Please set down exactly the lines of the listing below from the line containing "(* ===== verification/E1000Tx.v ===== *)" through the line containing "Section transmit.", both lines included, leaving out all other lines.

***** The records *****

(** Bus mastering.  [enable_bus_mastering] sets bit 2 of the dword that holds
    the device's command and status registers and changes no other dword. *)
Theorem enable_bus_mastering_spec (d : Device) (h : H) :
  let a := address (bus d) (slot d) (func d) PCI_COMMAND in
  ∃ h', enable_bus_mastering d h = Done (h', tt)
    ∧ config h' a = Z.lor (config h a) 4
    ∧ ∀ a', a' ≠ a → config h' a' = config h a'.
Proof.
  intros a. unfold enable_bus_mastering. rewrite (M_bind_run _ _ _ _ _ eq_refl). fold a.
  set (h1 := port_write _ _ _). destruct (select_spec h a) as [Hc Hs]. fold h1 in Hc, Hs.
  destruct (read_spec h1) as (Hv & Hc1 & Hs1). unfold inport.
  erewrite M_bind_run by (rewrite (surjective_pairing (port_read h1 CONFIG_DATA)); reflexivity).
  eexists. split; [reflexivity |]. rewrite Hv, Hs, Hc. change (Z.shiftl 1 2) with 4.
  assert (uint 32 (Z.lor (config h a) 4)) as Hu
    by (apply uint_lor; [lia | apply config_uint | by vm_compute]).
  split.
  - rewrite write_spec by done. by rewrite Hs1, Hs, Z.eqb_refl.
  - intros a' Ha. rewrite write_spec by done.
    rewrite Hs1, Hs, Hc1, Hc. by rewrite (proj2 (Z.eqb_neq a' a)).
Qed.

End host.
(* ===== verification/E1000Tx.v ===== *)
(** * Transmitting packets

    The transmit half of the E1000's interrupt handler ([transmit_loop],
    [enqueue_packet] and [reclaim_loop] of [E1000]): what the descriptors
    and the tail register hold after packets were taken from the queue, and
    when buffers are given back. *)

From stdpp Require Import base tactics list gmap numbers.
From Stdlib Require Import ZArith Lia.
From S2P Require Import Prelude Queue Buffer Ethernet Device Handler Regs Pci E1000 E1000Rx.

Local Open Scope Z_scope.

Section transmit.
Context {Q : Type → Type} {H : Type} `{QueueLaws Q} `{Mmio H} {B : Build}.
(** Boxes live in mapped memory. *)
Context (translate : Z → option Z) (Hmapped : ∀ p, is_Some (translate p)).

Implicit Types (c : E1000Card Q) (m : Machine Q (H := H)).

Record tx_ok c m : Prop := {
  tx_com : com_ok (com Q c);
  tx_cur : 0 ≤ cur_tx Q c < 8;
  tx_ring_length : length (tx_ring Q m) = 9%nat;
  tx_buffers_length : length (tx_buffers Q c) = 8%nat }.

(** Slot [i] holds the packet [p], whose box is [ptr]. *)
Definition loaded c m (i : nat) (ptr : Z) (p : Ethernet.Packet) : Prop :=
  ∃ d, tx_ring Q m !! i = Some d ∧ translate ptr = Some (tx_addr d)
    ∧ tx_length d = cast 16 (buf_len (buffer p)) ∧ tx_cmd d = 0xb ∧ tx_status d = 0
    ∧ tx_buffers Q c !! i = Some ptr ∧ boxes Q m !! ptr = Some (buf_data (buffer p)).

(** The descriptor [enqueue_packet] writes over [d]. *)
Definition tx_descriptor (d : TxDesc) (addr len : Z) : TxDesc := {|
  tx_addr := addr; tx_length := cast 16 len; tx_cso := tx_cso d; tx_cmd := 0xb; tx_status := 0;
  tx_css := tx_css d; tx_special := tx_special d |}.

Lemma enqueue_packet_run c m ptr l d a :
  tx_ok c m → tx_ring Q m !! Z.to_nat (cur_tx Q c) = Some d → translate ptr = Some a →
  let next := (cur_tx Q c + 1) mod 8 in
  enqueue_packet Q translate c ptr l m
  = Done (set_hw Q
            (set_tx_ring Q m (<[Z.to_nat (cur_tx Q c) := tx_descriptor d a l]> (tx_ring Q m)))
            (mmio_write (hw Q m) (reg_address (com Q c) REG_TXDESCTAIL) next),
          with_tx Q c next (<[Z.to_nat (cur_tx Q c) := ptr]> (tx_buffers Q c))).
Proof.
  intros [Hcom Hcur Hlr Hlb] Hd Ha next. unfold enqueue_packet.
  rewrite (M_bind_run _ _ _ _ _ eq_refl). unfold deref. rewrite Hd, (M_bind_lift _ _ _ _ eq_refl), Ha.
  cbn [unwrap]. rewrite (M_bind_lift _ _ _ _ eq_refl), (M_bind_run _ _ _ _ _ eq_refl).
  assert (write_at (tx_buffers Q c) (cur_tx Q c) ptr
          = Done (<[Z.to_nat (cur_tx Q c) := ptr]> (tx_buffers Q c))) as ->.
  { unfold write_at. case_match eqn:E; [done |]. unfold len in E. lia. }
  rewrite (M_bind_lift _ _ _ _ eq_refl). unfold add_w. rewrite arith_in by (unfold uint; lia).
  rewrite (M_bind_lift _ _ _ _ eq_refl). fold next.
  erewrite M_bind_run by (unfold on_hw; rewrite write_command_run by (done || unfold REG_TXDESCTAIL; lia);
    reflexivity).
  reflexivity.
Qed.

(** Sending leaves the receive side alone. *)
Definition rx_kept c m c' m' : Prop :=
  rx_ring Q m' = rx_ring Q m ∧ rx_memory Q m' = rx_memory Q m ∧ handler_queue Q m' = handler_queue Q m
  ∧ rx_buffers Q c' = rx_buffers Q c ∧ cur_rx Q c' = cur_rx Q c ∧ card_id Q c' = card_id Q c.

Lemma transmit_step N c m p ps :
  tx_ok c m → q_items (card_queue Q c) = p :: ps →
  ∃ c1 m1, transmit_loop Q translate (S N) c m = transmit_loop Q translate N c1 m1
    ∧ q_items (card_queue Q c1) = ps
    ∧ cur_tx Q c1 = (cur_tx Q c + 1) mod 8
    ∧ last_reclaimed_tx Q c1 = last_reclaimed_tx Q c ∧ com Q c1 = com Q c
    ∧ hw Q m1 = mmio_write (hw Q m) (reg_address (com Q c) REG_TXDESCTAIL) (cur_tx Q c1)
    ∧ next_box Q m1 = next_box Q m + 1
    ∧ boxes Q m1 = <[next_box Q m := buf_data (buffer p)]> (boxes Q m)
    ∧ tx_ok c1 m1
    ∧ loaded c1 m1 (Z.to_nat (cur_tx Q c)) (next_box Q m) p
    ∧ (∀ i, i ≠ Z.to_nat (cur_tx Q c) →
        tx_ring Q m1 !! i = tx_ring Q m !! i ∧ tx_buffers Q c1 !! i = tx_buffers Q c !! i)
    ∧ rx_kept c m c1 m1.
Proof.
  intros Htx Hq. pose proof Htx as [Hcom Hcur Hlr Hlb]. cbn [transmit_loop].
  destruct (dequeue_some _ _ _ _ Hq) as (Hok & Hitems & _).
  destruct (q_try_dequeue (card_queue Q c)) as [q r]. simpl in Hok, Hitems. subst r.
  destruct (lookup_lt_is_Some_2 (tx_ring Q m) (Z.to_nat (cur_tx Q c)) ltac:(lia)) as [d Hd].
  destruct (Hmapped (next_box Q m)) as [a Ha].
  rewrite (M_bind_run _ _ _ _ _ eq_refl). cbn [fst snd].
  erewrite M_bind_run by (eapply (enqueue_packet_run (with_card_queue Q c q)); [by destruct Htx | exact Hd | exact Ha]).
  eexists _, _. split; [reflexivity |]. cbn.
  pose proof (Z.mod_pos_bound (cur_tx Q c + 1) 8).
  split_and!; try done.
  - split; cbn; rewrite ?length_insert; auto || lia.
  - eexists. cbn. rewrite !list_lookup_insert_eq, lookup_insert_eq by lia. split_and!; done.
  - intros i Hi. by rewrite !list_lookup_insert_ne by done.
Qed.

Definition tpos : nat → nat → nat := ring_pos TX_DESC.

Lemma tpos_next c1 c j :
  0 ≤ cur_tx Q c < 8 → cur_tx Q c1 = (cur_tx Q c + 1) mod 8 →
  tpos (Z.to_nat (cur_tx Q c1)) j = tpos (Z.to_nat (cur_tx Q c)) (S j).
Proof.
  intros Hc ->. unfold tpos. rewrite <- ring_pos_S. rewrite Z2Nat.inj_mod by lia. do 2 f_equal. lia.
Qed.

Lemma transmit_run N c m :
  tx_ok c m → (N ≤ 8)%nat →
  let ps := q_items (card_queue Q c) in
  let n := Nat.min N (length ps) in
  ∃ c' m', transmit_loop Q translate N c m = Done (m', c')
    ∧ q_items (card_queue Q c') = drop n ps
    ∧ cur_tx Q c' = (cur_tx Q c + Z.of_nat n) mod 8
    ∧ last_reclaimed_tx Q c' = last_reclaimed_tx Q c
    ∧ tx_ok c' m'
    ∧ ((0 < n)%nat → ∃ h, hw Q m' = mmio_write h (reg_address (com Q c) REG_TXDESCTAIL) (cur_tx Q c'))
    ∧ (∀ j p, ps !! j = Some p → (j < n)%nat →
         loaded c' m' (tpos (Z.to_nat (cur_tx Q c)) j) (next_box Q m + Z.of_nat j) p)
    ∧ (∀ i, (∀ j, (j < n)%nat → i ≠ tpos (Z.to_nat (cur_tx Q c)) j) →
         tx_ring Q m' !! i = tx_ring Q m !! i ∧ tx_buffers Q c' !! i = tx_buffers Q c !! i)
    ∧ (∀ ptr, ptr < next_box Q m → boxes Q m' !! ptr = boxes Q m !! ptr).
Proof.
  revert c m. induction N as [| N IH]; intros c m Htx HN ps n.
  { exists c, m. pose proof (tx_cur _ _ Htx). split_and!; try done; try lia.
    simpl. rewrite Z.add_0_r, Z.mod_small by done. done. }
  destruct (q_items (card_queue Q c)) as [| p ps1] eqn:Eps.
  { exists (with_card_queue Q c (card_queue Q c)), m. pose proof (tx_cur _ _ Htx). subst ps n.
    cbn [transmit_loop]. rewrite (dequeue_none _ _ Eps).
    split_and!; try done; simpl; try lia; try (destruct Htx; done).
    by rewrite Z.add_0_r, Z.mod_small. }
  subst ps. destruct (transmit_step N c m p ps1 Htx Eps)
    as (c1 & m1 & -> & Hq & Hcur & Hlast & Hcom & Hhw & Hnext & Hbox & Htx1 & Hload & Hother & _).
  destruct (IH c1 m1 Htx1 ltac:(lia)) as (c' & m' & Hr & Hq' & Hcur' & Hlast' & Htx' & Hhw' & Hload' & Hother' & Hbox').
  rewrite Hq in *. set (n1 := Nat.min N (length ps1)) in *. assert (n = S n1) as -> by reflexivity.
  pose proof (tx_cur _ _ Htx) as Hc.
  assert (∀ j, (0 < j < 8)%nat → tpos (Z.to_nat (cur_tx Q c)) j ≠ Z.to_nat (cur_tx Q c)) as Hne
    by (intros; apply ring_pos_ne; unfold TX_DESC; lia).
  exists c', m'. split; [exact Hr |]. split_and!; try done.
  - rewrite Hcur', Hcur, Zplus_mod_idemp_l. f_equal. lia.
  - by rewrite Hlast'.
  - intros _. destruct (decide (n1 = 0%nat)) as [E | E].
    + destruct N as [| N]; [| destruct ps1; [| by simpl in E]].
      * injection Hr as <- <-. eauto.
      * cbn [transmit_loop] in Hr. rewrite (dequeue_none _ _ Hq) in Hr. injection Hr as <- <-. eauto.
    + destruct Hhw' as [h Hh]; [lia |]. exists h. by rewrite Hh, Hcom.
  - intros [| j] p' Hp Hj; simplify_eq/=.
    + rewrite Z.add_0_r. unfold tpos at 1. rewrite ring_pos_0 by (unfold TX_DESC; lia).
      destruct Hload as (d & H1' & H2' & H3' & H4' & H5' & H6' & H7').
      destruct (Hother' (Z.to_nat (cur_tx Q c))) as [E1 E2].
      { intros j Hj'. rewrite (tpos_next c1 c) by done. apply not_eq_sym, Hne. lia. }
      exists d. rewrite E1, E2, Hbox' by lia. done.
    + rewrite <- (tpos_next c1 c) by done.
      replace (next_box Q m + Z.of_nat (S j)) with (next_box Q m1 + Z.of_nat j) by lia.
      apply Hload'; [done | lia].
  - intros i Hi. destruct (Hother' i) as [E1 E2].
    { intros j Hj. rewrite (tpos_next c1 c) by done. apply Hi. lia. }
    rewrite E1, E2. apply Hother. specialize (Hi 0%nat ltac:(lia)).
    unfold tpos in Hi. by rewrite ring_pos_0 in Hi by (unfold TX_DESC; lia).
  - intros ptr Hptr. rewrite Hbox' by lia. rewrite Hbox. apply lookup_insert_ne. lia.
Qed.

(** The descriptors the card works on when its head and tail registers are
    [head] and [tail]: an equal head and tail is an empty ring. *)
Definition pending (head tail : Z) : list nat :=
  map (tpos (Z.to_nat head)) (seq 0 (Z.to_nat ((tail - head) mod 8))).

Lemma pending_sent cur n :
  0 ≤ cur < 8 → (n ≤ 8)%nat →
  pending cur ((cur + Z.of_nat n) mod 8)
  = if decide (n = 8%nat) then [] else map (tpos (Z.to_nat cur)) (seq 0 n).
Proof.
  intros Hc Hn. unfold pending. rewrite Zminus_mod_idemp_l. replace (cur + Z.of_nat n - cur) with (Z.of_nat n) by lia.
  destruct (decide (n = 8%nat)) as [-> |]; [done |]. rewrite Z.mod_small, Nat2Z.id by lia. done.
Qed.

(** C14: the transmit loop.  It takes the first packets of the queue, at most
    eight, in order, and loads each into the next descriptor with the physical
    address and length of its buffer and the report-status command; every
    other descriptor keeps its content.  The tail register then makes exactly
    these descriptors pending for the card, unless they are eight: a full ring
    looks empty, and the card sends nothing. *)
Theorem transmit_loop_spec c m :
  tx_ok c m →
  let ps := q_items (card_queue Q c) in
  let n := Nat.min 8 (length ps) in
  ∃ c' m', transmit_loop Q translate TX_DESC c m = Done (m', c')
    ∧ q_items (card_queue Q c') = drop n ps
    ∧ (∀ j p, ps !! j = Some p → (j < n)%nat →
         loaded c' m' (tpos (Z.to_nat (cur_tx Q c)) j) (next_box Q m + Z.of_nat j) p)
    ∧ (∀ i, (∀ j, (j < n)%nat → i ≠ tpos (Z.to_nat (cur_tx Q c)) j) →
         tx_ring Q m' !! i = tx_ring Q m !! i)
    ∧ ((0 < n)%nat → ∃ h, hw Q m' = mmio_write h (reg_address (com Q c) REG_TXDESCTAIL) (cur_tx Q c'))
    ∧ pending (cur_tx Q c) (cur_tx Q c')
      = if decide (n = 8%nat) then [] else map (tpos (Z.to_nat (cur_tx Q c))) (seq 0 n).
Proof.
  intros Htx ps n. pose proof (tx_cur _ _ Htx) as Hc.
  destruct (transmit_run TX_DESC c m Htx ltac:(unfold TX_DESC; lia))
    as (c' & m' & Hr & Hq & Hcur & _ & _ & Hhw & Hload & Hother & _).
  exists c', m'. split; [exact Hr |]. split_and!; try done.
  - intros i Hi. by apply Hother.
  - rewrite Hcur. apply pending_sent; [done |]. unfold TX_DESC. lia.
Qed.

(** ** Giving buffers back *)

(** The card has reported slot [i] as sent. *)
Definition reported m (i : nat) : bool :=
  match tx_ring Q m !! i with Some d => tx_status d =? 1 | None => false end.

(** The reported slots among [slots], in order, and the pointers they hold. *)
Definition sent_slots m (slots : list nat) : list nat := filter (λ i, reported m i = true) slots.
Definition pointers c (slots : list nat) : list Z := omap (λ i, tx_buffers Q c !! i) slots.

(** Emptying slot [i], whose pointer is [p]. *)
Definition slot_freed (i : Z) c : E1000Card Q :=
  with_reclaimed Q c ((i + 1) mod 8) (<[Z.to_nat i := 0]> (tx_buffers Q c)).
Definition box_freed (p : Z) m : Machine Q (H := H) := set_boxes Q m (delete p (boxes Q m)).

Lemma reclaim_free fuel i h c m d p :
  0 ≤ i < 8 → i ≠ h → tx_ring Q m !! Z.to_nat i = Some d → tx_status d = 1 →
  tx_buffers Q c !! Z.to_nat i = Some p → is_Some (boxes Q m !! p) →
  reclaim_loop Q (S fuel) i h c m = reclaim_loop Q fuel ((i + 1) mod 8) h (slot_freed i c) (box_freed p m).
Proof.
  intros Hi Hne Hd Hs Hp [data Hdata]. cbn [reclaim_loop]. rewrite (proj2 (Z.eqb_neq i h)) by done.
  rewrite (M_bind_run _ _ _ _ _ eq_refl). unfold deref. rewrite Hd, (M_bind_lift _ _ _ _ eq_refl), Hs.
  cbn [Z.eqb Pos.eqb negb]. rewrite (index_ok _ _ p) by (done || lia). rewrite (M_bind_lift _ _ _ _ eq_refl).
  erewrite M_bind_run by (unfold from_raw; rewrite Hdata; reflexivity).
  assert (write_at (tx_buffers Q c) i 0 = Done (<[Z.to_nat i := 0]> (tx_buffers Q c))) as ->.
  { apply lookup_lt_Some in Hp. unfold write_at. case_match eqn:E; [done |]. unfold len in E. lia. }
  by rewrite (M_bind_lift _ _ _ _ eq_refl).
Qed.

*****

» **Written response**:
(* ===== verification/E1000Tx.v ===== *)
(** * Transmitting packets

    The transmit half of the E1000's interrupt handler ([transmit_loop],
    [enqueue_packet] and [reclaim_loop] of [E1000]): what the descriptors
    and the tail register hold after packets were taken from the queue, and
    when buffers are given back. *)

From stdpp Require Import base tactics list gmap numbers.
From Stdlib Require Import ZArith Lia.
From S2P Require Import Prelude Queue Buffer Ethernet Device Handler Regs Pci E1000 E1000Rx.

Local Open Scope Z_scope.

Section transmit.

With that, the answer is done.